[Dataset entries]

(** X3. A coordinate outside the image samples the edge: sampling at a
    coordinate is sampling at the clipped coordinate, so anything left of
    column 0 (also minus infinity) reads at 0 and anything right of the last
    column (also plus infinity) reads at [W - 1]; the same holds for rows. *)
Theorem bilinear_sample_edge_clamp (img : ndarray) (x y : np_float) :
  (1 <= width img)%nat -> (1 <= height img)%nat ->
  let xmax := inject_Z (Z.of_nat (width img) - 1) in
  let ymax := inject_Z (Z.of_nat (height img) - 1) in
  bilinear_sample_at img x y
  = bilinear_sample_at img (np_clip x 0 xmax) (np_clip y 0 ymax) /\
  (forall q, q < 0 -> np_clip (Fin q) 0 xmax = Fin 0) /\
  (forall q, xmax < q -> np_clip (Fin q) 0 xmax = Fin xmax) /\
  np_clip NegInf 0 xmax = Fin 0 /\ np_clip PosInf 0 xmax = Fin xmax /\
  (forall q, q < 0 -> np_clip (Fin q) 0 ymax = Fin 0) /\
  (forall q, ymax < q -> np_clip (Fin q) 0 ymax = Fin ymax) /\
  np_clip NegInf 0 ymax = Fin 0 /\ np_clip PosInf 0 ymax = Fin ymax.
Proof.
  intros HW HH xmax ymax.
  assert (Hx : 0 <= xmax)
    by (change 0 with (inject_Z 0); unfold xmax; rewrite <- Zle_Qle; lia).
  assert (Hy : 0 <= ymax)
    by (change 0 with (inject_Z 0); unfold ymax; rewrite <- Zle_Qle; lia).
  assert (Hlow : forall m q, 0 <= m -> q < 0 -> Qclip q 0 m = 0).
  { intros m q Hm Hq. unfold Qclip.
    destruct (Qlt_bool q 0) eqn:E1; [|apply Qlt_bool_false in E1; exfalso; lra].
    destruct (Qlt_bool m 0) eqn:E2; [apply Qlt_bool_iff in E2; exfalso; lra|].
    reflexivity. }
  assert (Hhigh : forall m q, 0 <= m -> m < q -> Qclip q 0 m = m).
  { intros m q Hm Hq. unfold Qclip.
    destruct (Qlt_bool q 0) eqn:E1; [apply Qlt_bool_iff in E1; exfalso; lra|].
    destruct (Qlt_bool m q) eqn:E2; [reflexivity|].
    apply Qlt_bool_false in E2. exfalso. lra. }
  assert (Hzero : forall m, 0 <= m -> Qclip 0 0 m = 0)
    by (intros m Hm; apply Qclip_id; lra).
  assert (Hmax : forall m, 0 <= m -> Qclip m 0 m = m)
    by (intros m Hm; apply Qclip_id; lra).
  split.
  - unfold bilinear_sample_at. fold xmax ymax.
    now rewrite !np_clip_idem by assumption.
  - simpl. rewrite !Hzero, !Hmax by assumption.
    repeat split; intros; f_equal; auto.
Qed.

Lemma bilinear_sample_edge_clamp_witness :
  bilinear_sample_at gradient_4x4 (Fin (-5)) (Fin (9 # 2))
  = bilinear_sample_at gradient_4x4 (Fin 0) (Fin 3).
Proof.
  destruct (bilinear_sample_edge_clamp gradient_4x4 (Fin (-5)) (Fin (9 # 2)))
    as (H & Hlo & _ & _ & _ & _ & Hhi & _); [simpl; lia | simpl; lia |].
  rewrite H, Hlo, Hhi by reflexivity. reflexivity.
Defined.

(** ** bilinear_sample in binary64 *)

Section Exact.

Local Open Scope Z_scope.

(** A mantissa of at most 53 bits with an exponent in range is kept. *)
Lemma binary_round_aux_exact s m e :
  SpecFloat.Zdigits2 (Z.pos m) <= 53 -> -1074 <= e <= 971 ->
  SpecFloat.binary_round_aux B64.prec B64.emax s (Z.pos m) e SpecFloat.loc_Exact
  = SpecFloat.S754_finite s m e.
Proof.
  intros Hd He.
  assert (Hs : SpecFloat.shr_fexp B64.prec B64.emax (Z.pos m) e SpecFloat.loc_Exact
               = (SpecFloat.Build_shr_record (Z.pos m) false false, e)).
  { unfold SpecFloat.shr_fexp, SpecFloat.shr. rewrite fexp_eq.
    destruct (Z.max (SpecFloat.Zdigits2 (Z.pos m) + e - 53) (-1074) - e)
      as [|k|k] eqn:E; [reflexivity | lia | reflexivity]. }
  unfold SpecFloat.binary_round_aux. rewrite Hs.
  cbn [SpecFloat.shr_m SpecFloat.loc_of_shr_record SpecFloat.round_nearest_even].
  rewrite Hs. cbn [SpecFloat.shr_m].
  replace (e <=? B64.emax - B64.prec) with true; [reflexivity|].
  symmetry. apply Z.leb_le. change (B64.emax - B64.prec) with 971. lia.
Qed.

(** The float of an integer below [2 ^ 53] has the value of the integer. *)
Lemma of_Z_exact n :
  0 <= n < 2 ^ 53 ->
  exists q, B64.value (B64.of_Z n) = Fin q /\ (q == inject_Z n)%Q.
Proof.
  intros [H0 Hn]. destruct n as [|p|p]; [|clear H0|lia].
  { exists 0%Q. split; reflexivity. }
  unfold B64.of_Z, SpecFloat.binary_normalize, SpecFloat.binary_round.
  assert (Hd : SpecFloat.Zdigits2 (Z.pos p) <= 53) by (apply Zdigits2_le; lia).
  assert (Hp := Zdigits2_pos (Z.pos p) ltac:(lia)).
  assert (Hu := Zdigits2_upper (Z.pos p) ltac:(lia)).
  simpl SpecFloat.Zdigits2 in Hd, Hp, Hu.
  destruct (shl_align_spec p 0
              (SpecFloat.fexp B64.prec B64.emax (Z.pos (SpecFloat.digits2_pos p) + 0)))
    as [H2 H1].
  rewrite fexp_eq in H2.
  destruct (SpecFloat.shl_align p 0 _) as [mz ez]. cbn [fst snd] in H1, H2.
  set (d := Z.pos (SpecFloat.digits2_pos p)) in *.
  assert (Hez : ez = d - 53) by lia.
  replace (0 - ez) with (53 - d) in H1 by lia.
  assert (Hmz : Z.pos mz < 2 ^ 53).
  { rewrite H1. replace 53 with (d + (53 - d)) at 2 by lia.
    rewrite Z.pow_add_r by lia.
    apply Z.mul_lt_mono_pos_r; [apply Z.pow_pos_nonneg; lia | exact Hu]. }
  rewrite binary_round_aux_exact; [| apply Zdigits2_le; lia | lia].
  unfold B64.value.
  destruct (Z.leb_spec 0 ez) as [Hle|Hlt].
  - eexists. split; [reflexivity|].
    assert (ez = 0) as -> by lia. replace (53 - d) with 0 in H1 by lia.
    rewrite H1. simpl. unfold Qeq. simpl. lia.
  - eexists. split; [reflexivity|].
    unfold Qeq. cbn [Qnum Qden inject_Z].
    rewrite Z2Pos.id by (apply Z.pow_pos_nonneg; lia).
    rewrite H1. replace (- ez) with (53 - d) by lia. lia.
Qed.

▶ Work item: A word-for-word copy of the lines above from the one with "(forall q, q < 0 -> np_clip (Fin q) 0 ymax" through the one with "now rewrite !np_clip_idem by assumption.", inclusive, is the only output wanted.

▶ Output for this task:
  (forall q, q < 0 -> np_clip (Fin q) 0 ymax = Fin 0) /\
  (forall q, ymax < q -> np_clip (Fin q) 0 ymax = Fin ymax) /\
  np_clip NegInf 0 ymax = Fin 0 /\ np_clip PosInf 0 ymax = Fin ymax.
Proof.
  intros HW HH xmax ymax.
  assert (Hx : 0 <= xmax)
    by (change 0 with (inject_Z 0); unfold xmax; rewrite <- Zle_Qle; lia).
  assert (Hy : 0 <= ymax)
    by (change 0 with (inject_Z 0); unfold ymax; rewrite <- Zle_Qle; lia).
  assert (Hlow : forall m q, 0 <= m -> q < 0 -> Qclip q 0 m = 0).
  { intros m q Hm Hq. unfold Qclip.
    destruct (Qlt_bool q 0) eqn:E1; [|apply Qlt_bool_false in E1; exfalso; lra].
    destruct (Qlt_bool m 0) eqn:E2; [apply Qlt_bool_iff in E2; exfalso; lra|].
    reflexivity. }
  assert (Hhigh : forall m q, 0 <= m -> m < q -> Qclip q 0 m = m).
  { intros m q Hm Hq. unfold Qclip.
    destruct (Qlt_bool q 0) eqn:E1; [apply Qlt_bool_iff in E1; exfalso; lra|].
    destruct (Qlt_bool m q) eqn:E2; [reflexivity|].
    apply Qlt_bool_false in E2. exfalso. lra. }
  assert (Hzero : forall m, 0 <= m -> Qclip 0 0 m = 0)
    by (intros m Hm; apply Qclip_id; lra).
  assert (Hmax : forall m, 0 <= m -> Qclip m 0 m = m)
    by (intros m Hm; apply Qclip_id; lra).
  split.
  - unfold bilinear_sample_at. fold xmax ymax.
    now rewrite !np_clip_idem by assumption.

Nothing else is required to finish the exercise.